Ziuzko, 43, said that the only reason he and his family escaped the airstrikes was because they had fled their nearby building when the fighting set it on fire.
He said he did not know where his mother, Svetlana Ziuzko, 66, had been at the time the bombs hit, whether in her apartment or in the bomb shelter. His voice catching, he said he could not remember what day it was the last time he saw her.
“The back of the building is gone; just the balcony is there,” he said, pointing to the sixth-floor balcony hanging above a vacuum.
Behind the building, two women stood watch while their husbands climbed down into the basement next to the destroyed section. Tanya Hachnikova, 36, said her husband was trying to find his parents, who lived in the apartment building. The second woman, Oksana Dikan, 43, was looking for a colleague who lived there and was also missing.
They said they thought up to 20 people had been living in the building when it was hit, but the two men climbed back out saying they could not get through to the basement that lay under the rubble. “We need help, and we need equipment,” Dikan said later by telephone.
Many people fled the town to escape the fighting that raged there for days, until a sustained Ukrainian counterattack led Russian troops to pull out last week. Yerko said that digging for bodies would have to wait. The first task, he said, was to reconnect the electricity and remove unexploded ordinance and then clear the rubble.

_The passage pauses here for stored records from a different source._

(** The part of the process state that [__init__], [__enter__] and
    [__exit__] touch, laid out as in [Live]. *)
Record State : Type := mkState {
  _collecting : bool;
  objects : list (option PerfTimer);
  perfStack : gmap Z (list nat);
  perfQueue : list Completed
}.

Definition initial : State := mkState true [] ∅ [].

Definition cell (objs : list (option PerfTimer)) (i : nat) : option PerfTimer :=
  mjoin (objs !! i).

(** [PerfTimer(blockName, frame)] on thread [tid].  The integer [0] that
    [__init__] stores becomes the float [0.0] at the first [+=]. *)
Definition __init__ (st : State) (tid : Z) (name : string) (fr : option Z)
  : State * nat :=
  let obj :=
    if _collecting st
    then Some (mkTimer fr name 0 0 0 0 name tid)
    else None in
  (mkState (_collecting st) (objects st ++ [obj]) (perfStack st) (perfQueue st),
   length (objects st)).

(** The [try] block of [__enter__]. *)
Definition enter_try (st : State) (tid : Z) (self : nat) (now : float)
  : list (option PerfTimer) * option (list nat) :=
  match perfStack st !! tid with
  | None => (objects st, None)
  | Some stk =>
    match peek 0 stk with
    | None => (objects st, None)
    | Some p =>
      match cell (objects st) p with
      | None => (objects st, None)
      | Some prev =>
        let prev' :=
          set_exclusive prev (exclusive prev + (now - excstart prev))%float in
        let objs1 := <[p := Some prev']> (objects st) in
        match cell objs1 self with
        | None => (objs1, None)
        | Some me =>
          let me' := set_scopeName me (scopeName prev' ++ "::" ++ blockName me) in
          (<[self := Some me']> objs1, Some (stk ++ [self]))
        end
      end
    end
  end.

(** [self.__enter__()] on thread [tid], with [time.time()] returning
    [now]. *)
Definition __enter__ (st : State) (tid : Z) (self : nat) (now : float)
  : result State :=
  if _collecting st then
    let '(objs1, pushed) := enter_try st tid self now in
    let stk := default [self] pushed in
    let objs2 :=
      match cell objs1 self with
      | Some me => <[self := Some (set_excstart (set_incstart me now) now)]> objs1
      | None => objs1
      end in
    Ok (mkState (_collecting st) objs2 (<[tid := stk]> (perfStack st))
                (perfQueue st))
  else Ok st.

(** [self.__exit__(...)] on thread [tid], with [time.time()] returning
    [now]. *)
Definition __exit__ (st : State) (tid : Z) (self : nat) (now : float)
  : result State :=
  if _collecting st then
    let objs1 :=
      match perfStack st !! tid ≫= peek 1 with
      | Some q =>
        match cell (objects st) q with
        | Some prev => <[q := Some (set_excstart prev now)]> (objects st)
        | None => objects st
        end
      | None => objects st
      end in
    match cell objs1 self with
    | None => Raise AttributeError
    | Some me =>
      let me1 := set_exclusive me (exclusive me + (now - excstart me))%float in
      let me2 := set_inclusive me1 (now - incstart me1)%float in
      match perfStack st !! tid with
      | None => Raise AttributeError
      | Some stk =>
        stk' <~ pop stk ;;
        Ok (mkState (_collecting st) (<[self := Some me2]> objs1)
                    (<[tid := stk']> (perfStack st))
                    (perfQueue st ++ [completed_of me2 now]))
      end
    end
  else Ok st.

(** A region of code timed by [with PerfTimer(name, frame): body], with
    the two clock readings its [__enter__] and [__exit__] observe. *)
Inductive Block : Type :=
  | With (name : string) (fr : option Z) (tEnter : float) (body : list Block)
         (tExit : float).

Definition name_of (b : Block) : string := match b with With n _ _ _ _ => n end.
Definition tEnter_of (b : Block) : float := match b with With _ _ t _ _ => t end.
Definition tExit_of (b : Block) : float := match b with With _ _ _ _ t => t end.
Definition body_of (b : Block) : list Block := match b with With _ _ _ c _ => c end.

Section Exec.
Context (exec_block : State -> Z -> Block -> result State).

Fixpoint exec_body (st : State) (tid : Z) (cs : list Block) : result State :=
  match cs with
  | [] => Ok st
  | c :: cs' => st' <~ exec_block st tid c ;; exec_body st' tid cs'
  end.

End Exec.

(** The [with] statement: construct, enter, run the body, exit. *)
Fixpoint exec_block (st : State) (tid : Z) (b : Block) : result State :=
  match b with
  | With name fr t0 body t1 =>
    let '(st1, self) := __init__ st tid name fr in
    st2 <~ __enter__ st1 tid self t0 ;;
    st3 <~ exec_body exec_block st2 tid body ;;
    __exit__ st3 tid self t1
  end.

Definition run (st : State) (tid : Z) (cs : list Block) : result State :=
  exec_body exec_block st tid cs.

(** *** What the calls compute on one timer *)

Definition charged (tp : PerfTimer) (now : float) : PerfTimer :=
  set_exclusive tp (exclusive tp + (now - excstart tp))%float.

Definition started (me : PerfTimer) (now : float) : PerfTimer :=
  set_excstart (set_incstart me now) now.

Definition finished (me : PerfTimer) (now : float) : PerfTimer :=
  set_inclusive (charged me now) (now - incstart me)%float.

(** The attributes of an open region after a region nested directly in
    it has run: charged up to the child's entry, resumed at its exit. *)
Definition handoff (tp : PerfTimer) (c : Block) : PerfTimer :=
  set_excstart (charged tp (tEnter_of c)) (tExit_of c).

Definition scope_under (prefix : option string) (name : string) : string :=
  match prefix with
  | Some p => p ++ "::" ++ name
  | None => name
  end.

(** The tuple a region appends when it exits, as the calls on its timer
    compute it one after the other. *)
Definition own_event (prefix : option string) (tid : Z) (b : Block) : Completed :=
  match b with
  | With name fr t0 body t1 =>
    let me := started (mkTimer fr name 0 0 0 0 (scope_under prefix name) tid) t0 in
    completed_of (finished (fold_left handoff body me) t1) t1
  end.

Definition children_events (prefix : option string) (tid : Z) (b : Block)
  : list Completed :=
  map (own_event (Some (scope_under prefix (name_of b))) tid) (body_of b).

(** All tuples a region appends: those of the regions nested in it, in
    program order, then its own. *)
Fixpoint emitted (prefix : option string) (tid : Z) (b : Block) : list Completed :=
  match b with
  | With name fr t0 body t1 =>
    concat (map (emitted (Some (scope_under prefix name)) tid) body)
      ++ [own_event prefix tid b]
  end.

(** Every reference held on a stack is to an object of the store. *)
Definition refs_valid (st : State) : Prop :=
  forall tid stk p,
    perfStack st !! tid = Some stk -> p ∈ stk -> (p < length (objects st))%nat.

(** The innermost open region of a thread, when it has one with
    attributes: the [prev] of [__enter__]. *)
Definition parent_of (st : State) (tid : Z) : option PerfTimer :=
  match perfStack st !! tid with
  | Some stk =>
    match peek 0 stk with
    | Some p => cell (objects st) p
    | None => None
    end
  | None => None
  end.

Definition prefix_of (st : State) (tid : Z) : option string :=
  scopeName <$> parent_of st tid.


(** *** The numbers that binary64 values stand for *)

Definition finite (x : float) : bool :=
  match Prim2SF x with
  | S754_zero _ | S754_finite _ _ _ => true
  | _ => false
  end.

(** The rational number a finite binary64 value denotes. *)
Definition val (x : float) : Q :=
  match Prim2SF x with
  | S754_finite s m e =>
    (if s then -1 else 1) * inject_Z (Z.pos m) * Qpower 2 e
  | _ => 0
  end.

(** The float operation returned the exact difference (sum) of its
    operands: nothing was rounded away and nothing overflowed. *)
Definition exact_sub (a b : float) : Prop :=
  finite (a - b)%float = true /\ val (a - b)%float == val a - val b.

Definition exact_add (a b : float) : Prop :=
  finite (a + b)%float = true /\ val (a + b)%float == val a + val b.

(** [tp.exclusive += now - tp.excstart] is exact. *)
Definition charge_exact (tp : PerfTimer) (now : float) : Prop :=
  exact_sub now (excstart tp)
  /\ exact_add (exclusive tp) (now - excstart tp)%float.

(** The updates of [exclusive] a timer goes through while the regions
    [cs] run inside it and it exits at [t1] are all exact. *)
Fixpoint charges_exact (tp : PerfTimer) (cs : list Block) (t1 : float) : Prop :=
  match cs with
  | [] => charge_exact tp t1
  | c :: cs' => charge_exact tp (tEnter_of c) /\ charges_exact (handoff tp c) cs' t1
  end.

(** [self.inclusive = now - self.incstart] of the region is exact. *)
Definition span_exact (b : Block) : Prop :=
  exact_sub (tExit_of b) (tEnter_of b).

(** Every operation on the region's own timer is exact. *)
Definition own_exact (b : Block) : Prop :=
  match b with
  | With name fr t0 body t1 =>
    span_exact b
    /\ charges_exact (started (mkTimer fr name 0 0 0 0 name 0) t0) body t1
  end.

(** Every operation on the timers of the region and of all regions
    nested in it is exact. *)
Fixpoint all_exact (b : Block) : Prop :=
  match b with
  | With name fr t0 body t1 =>
    own_exact (With name fr t0 body t1)
    /\ fold_right and True (map all_exact body)
  end.


Definition sum_exclusive (evs : list Completed) : Q :=
  Regions.Qsum (map (fun ev => val (ce_exclusive ev)) evs).



End Binary64.

(** ** What a timed region emits in binary64 *)

Module Binary64Facts.
Import Binary64.

Lemma b64_cell_Some objs i t : cell objs i = Some t <-> objs !! i = Some (Some t).
Proof.
  unfold cell. destruct (objs !! i) as [[u|]|]; simpl; split; congruence.
Qed.

Lemma b64_cell_lt objs i t : cell objs i = Some t -> (i < length objs)%nat.
Proof. intros H%b64_cell_Some. by eapply lookup_lt_Some. Qed.

Lemma b64_cell_insert_eq objs i v :
  (i < length objs)%nat -> cell (<[i:=v]> objs) i = v.
Proof. intros H. unfold cell. by rewrite list_lookup_insert_eq. Qed.

Lemma b64_cell_insert_ne objs i j v :
  i <> j -> cell (<[i:=v]> objs) j = cell objs j.
Proof. intros H. unfold cell. by rewrite list_lookup_insert_ne. Qed.

Lemma b64_exec_block_unfold st tid name fr t0 body t1 :
  exec_block st tid (With name fr t0 body t1) =
  let '(st1, self) := __init__ st tid name fr in
  st2 <~ __enter__ st1 tid self t0 ;;
  st3 <~ exec_body exec_block st2 tid body ;;
  __exit__ st3 tid self t1.
Proof. reflexivity. Qed.
(** * A message relay: HTTP front, socket listener, document sink

    Shallow embedding of [src/main.py].  The program is a pair of
    processes: an HTTP server ([SimpleHTTPRequestHandler], [run_http_server])
    which serves pages and forwards submitted forms over TCP, and a socket
    server ([run_socket_server], [handle_socket_connection]) which parses
    each delivery as JSON, stamps it and inserts it in a MongoDB collection.

    Python values are modelled as data ([pyval]), the text type [str] as a
    list of code points, [bytes] as a list of bytes.  Effects (the response
    written to the client, the log, the traffic to the socket server, the
    collection) are threaded explicitly through a small state-and-exception
    monad; exceptions are values of [exc_class] and [try]/[except] clauses are
    handlers selecting on them.

    The library functions the handlers call ([int], [urlparse], [parse_qs],
    [open], [read], [json], [mimetypes.guess_type]) are modelled after
    CPython 3.11 with the tables of Unicode 14.0, on Linux, with the errors
    they raise. *)

From Stdlib Require Import List NArith ZArith Bool Lia Permutation.
From Stdlib.Strings Require Import String Ascii Byte.
From Stdlib Require Import DecimalString.
Import ListNotations.

Set Implicit Arguments.
Set Warnings "-register-all".

(* ================================================================== *)
(** * Text and bytes *)
(* ================================================================== *)

(** A Python [str] is a sequence of code points; [bytes] is a sequence of
    octets. *)
Definition str := list N.
Definition bytes := list byte.

(** Literals of the source are written [txt "..."]: the source literals used
    in the control flow are ASCII. *)
Definition txt (s : string) : str :=
  map N_of_ascii (list_ascii_of_string s).

Definition blit (s : string) : bytes := list_byte_of_string s.

(** For literals that contain double quotes: [qtxt] and [qblit] read every
    apostrophe as a double quote. *)
Definition qtxt (s : string) : str :=
  map (fun c => if (c =? 39)%N then 34%N else c) (txt s).
Definition qblit (s : string) : bytes :=
  map (fun b => match b with x27 => x22 | _ => b end) (blit s).

Fixpoint str_eqb (a b : str) : bool :=
  match a, b with
  | [], [] => true
  | x :: a', y :: b' => N.eqb x y && str_eqb a' b'
  | _, _ => false
  end.

(** [s.startswith(p)] *)
Fixpoint startswith (s p : str) : bool :=
  match p, s with
  | [], _ => true
  | y :: p', x :: s' => N.eqb x y && startswith s' p'
  | _ :: _, [] => false
  end.

(** [s.lower()] on the ASCII range. *)
Definition lower_cp (c : N) : N :=
  if (65 <=? c)%N && (c <=? 90)%N then (c + 32)%N else c.
Definition lower (s : str) : str := map lower_cp s.

(** Python truthiness of a string: the empty string is false. *)
Definition truthy (s : str) : bool :=
  match s with [] => false | _ :: _ => true end.

(** ** UTF-8 *)

Definition is_cont (b : N) : bool := (128 <=? b)%N && (b <=? 191)%N.
Definition in_range (lo hi b : N) : bool := (lo <=? b)%N && (b <=? hi)%N.

(** [decode_cps] is the strict UTF-8 decoder on octet values: overlong
    forms, surrogates, values beyond U+10FFFF and truncated sequences are
    rejected ([None] stands for [UnicodeDecodeError]). *)
Fixpoint decode_cps (bs : list N) : option str :=
  match bs with
  | [] => Some []
  | b0 :: r0 =>
    if (b0 <? 128)%N then option_map (cons b0) (decode_cps r0)
    else if in_range 194 223 b0 then
      match r0 with
      | b1 :: r1 =>
        if is_cont b1
        then option_map (cons ((b0 - 192) * 64 + (b1 - 128))%N) (decode_cps r1)
        else None
      | _ => None
      end
    else if in_range 224 239 b0 then
      match r0 with
      | b1 :: b2 :: r2 =>
        let lo := if (b0 =? 224)%N then 160%N else 128%N in
        let hi := if (b0 =? 237)%N then 159%N else 191%N in
        if in_range lo hi b1 && is_cont b2
        then option_map
               (cons ((b0 - 224) * 4096 + (b1 - 128) * 64 + (b2 - 128))%N)
               (decode_cps r2)
        else None
      | _ => None
      end
    else if in_range 240 244 b0 then
      match r0 with
      | b1 :: b2 :: b3 :: r3 =>
        let lo := if (b0 =? 240)%N then 144%N else 128%N in
        let hi := if (b0 =? 244)%N then 143%N else 191%N in
        if in_range lo hi b1 && is_cont b2 && is_cont b3
        then option_map
               (cons ((b0 - 240) * 262144 + (b1 - 128) * 4096
                      + (b2 - 128) * 64 + (b3 - 128))%N)
               (decode_cps r3)
        else None
      | _ => None
      end
    else None
  end.

(** [b.decode("utf-8")] *)
Definition decode_utf8 (b : bytes) : option str :=
  decode_cps (map Byte.to_N b).

Definition is_surrogate (c : N) : bool := in_range 55296 57343 c.

Definition byte_of_N (n : N) : byte :=
  match Byte.of_N n with Some b => b | None => x00 end.

(** [s.encode("utf-8")]: surrogates and values beyond U+10FFFF cannot be
    encoded ([None] stands for [UnicodeEncodeError]). *)
Fixpoint encode_utf8 (s : str) : option bytes :=
  match s with
  | [] => Some []
  | c :: r =>
    let units :=
      if (c <? 128)%N then Some [c]
      else if (c <? 2048)%N then Some [192 + c / 64; 128 + c mod 64]%N
      else if is_surrogate c then None
      else if (c <? 65536)%N
      then Some [224 + c / 4096; 128 + (c / 64) mod 64; 128 + c mod 64]%N
      else if (c <? 1114112)%N
      then Some [240 + c / 262144; 128 + (c / 4096) mod 64;
                 128 + (c / 64) mod 64; 128 + c mod 64]%N
      else None in
    match units, encode_utf8 r with
    | Some u, Some br => Some (map byte_of_N u ++ br)
    | _, _ => None
    end
  end.

(* ================================================================== *)
(** * Python values *)
(* ================================================================== *)

(** The values that flow through the program: what [json.loads] builds,
    plus the [datetime] stamped by the socket server.  A [float] is kept as
    its literal (its numeric value plays no role in the program). *)
Inductive pyval : Type :=
| PNone
| PBool (b : bool)
| PInt (z : Z)
| PFloat (literal : str)
| PStr (s : str)
| PList (l : list pyval)
| PDict (d : list (str * pyval))
| PDatetime (t : Z).

(** A [dict]: association list in insertion order, keys unique. *)
Definition pydict (V : Type) := list (str * V).

Fixpoint dict_get {V} (d : pydict V) (k : str) : option V :=
  match d with
  | [] => None
  | (k', v) :: d' => if str_eqb k' k then Some v else dict_get d' k
  end.

(** [d[k] = v]: replaces the value of an existing key in place, or appends
    the new key. *)
Fixpoint dict_set {V} (d : pydict V) (k : str) (v : V) : pydict V :=
  match d with
  | [] => [(k, v)]
  | (k', v') :: d' =>
    if str_eqb k' k then (k', v) :: d' else (k', v') :: dict_set d' k v
  end.

(** [d.get(k, default)] *)
Definition dict_get_default {V} (d : pydict V) (k : str) (default : V) : V :=
  match dict_get d k with Some v => v | None => default end.

(* ================================================================== *)
(** * The [json] module *)
(* ================================================================== *)

(** The program calls [json.loads] and [json.dumps] with their defaults.
    They are modelled after CPython's decoder ([Lib/json/decoder.py] and the
    scanner of [Modules/_json.c]) and encoder ([ensure_ascii], separators
    [", "] and [": "]). *)
Module json.

(** Code points of the structural characters. *)
Definition QUOTE : N := 34.
Definition BACKSLASH : N := 92.
Definition ch (a : ascii) : N := N_of_ascii a.

Definition is_ws (c : N) : bool :=
  (c =? 32)%N || (c =? 9)%N || (c =? 10)%N || (c =? 13)%N.

Fixpoint skip_ws (s : str) : str :=
  match s with
  | c :: r => if is_ws c then skip_ws r else s
  | [] => []
  end.

Definition is_digit (c : N) : bool := in_range 48 57 c.

Definition hexval (c : N) : option N :=
  if in_range 48 57 c then Some (c - 48)%N
  else if in_range 97 102 c then Some (c - 87)%N
  else if in_range 65 70 c then Some (c - 55)%N
  else None.

(** Four hexadecimal digits of a [\uXXXX] escape. *)
Definition hex4 (s : str) : option (N * str) :=
  match s with
  | a :: b :: c :: d :: r =>
    match hexval a, hexval b, hexval c, hexval d with
    | Some x, Some y, Some z, Some w =>
      Some ((x * 4096 + y * 256 + z * 16 + w)%N, r)
    | _, _, _, _ => None
    end
  | _ => None
  end.

Definition is_high_surrogate (c : N) : bool := in_range 55296 56319 c.
Definition is_low_surrogate (c : N) : bool := in_range 56320 57343 c.
Definition join_surrogates (hi lo : N) : N :=
  (65536 + (hi - 55296) * 1024 + (lo - 56320))%N.

Definition simple_escape (e : N) : option N :=
  if (e =? QUOTE)%N then Some QUOTE
  else if (e =? BACKSLASH)%N then Some BACKSLASH
  else if (e =? ch "/")%N then Some (ch "/")
  else if (e =? ch "b")%N then Some 8%N
  else if (e =? ch "f")%N then Some 12%N
  else if (e =? ch "n")%N then Some 10%N
  else if (e =? ch "r")%N then Some 13%N
  else if (e =? ch "t")%N then Some 9%N
  else None.

(** [scanstring]: the text after an opening quote, up to the closing one
    (strict mode: a raw control character is an error).  [acc] holds the
    characters read so far, last first. *)
Fixpoint scanstring (fuel : nat) (s : str) (acc : str) : option (str * str) :=
  match fuel with
  | O => None
  | S f =>
    match s with
    | [] => None
    | c :: r =>
      if (c =? QUOTE)%N then Some (rev acc, r)
      else if (c =? BACKSLASH)%N then
        match r with
        | [] => None
        | e :: r1 =>
          if (e =? ch "u")%N then
            match hex4 r1 with
            | None => None
            | Some (u1, r2) =>
              if is_high_surrogate u1 then
                match r2 with
                | b :: u :: r3 =>
                  if (b =? BACKSLASH)%N && (u =? ch "u")%N then
                    match hex4 r3 with
                    | None => None
                    | Some (u2, r4) =>
                      if is_low_surrogate u2
                      then scanstring f r4 (join_surrogates u1 u2 :: acc)
                      else scanstring f r2 (u1 :: acc)
                    end
                  else scanstring f r2 (u1 :: acc)
                | _ => scanstring f r2 (u1 :: acc)
                end
              else scanstring f r2 (u1 :: acc)
            end
          else
            match simple_escape e with
            | Some x => scanstring f r1 (x :: acc)
            | None => None
            end
        end
      else if (c <=? 31)%N then None
      else scanstring f r (c :: acc)
    end
  end.

(** Leading run of decimal digits. *)
Fixpoint span_digits (s : str) : str * str :=
  match s with
  | c :: r =>
    if is_digit c then let (d, r') := span_digits r in (c :: d, r') else ([], s)
  | [] => ([], [])
  end.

Yaroslav, an information technology specialist who asked that only his first name be published to avoid being identified, was climbing onto a bench to look into a gutted apartment he said belonged to his parents. They had left, with just their documents and their cat, the day before the bomb fell on the building, he said. Almost certainly there were people still living in their apartments and hiding in the shelter when the airstrike hit, he said.
Asked if the Ukrainian military had been using the building, he said no. “What army? My parents were living there.”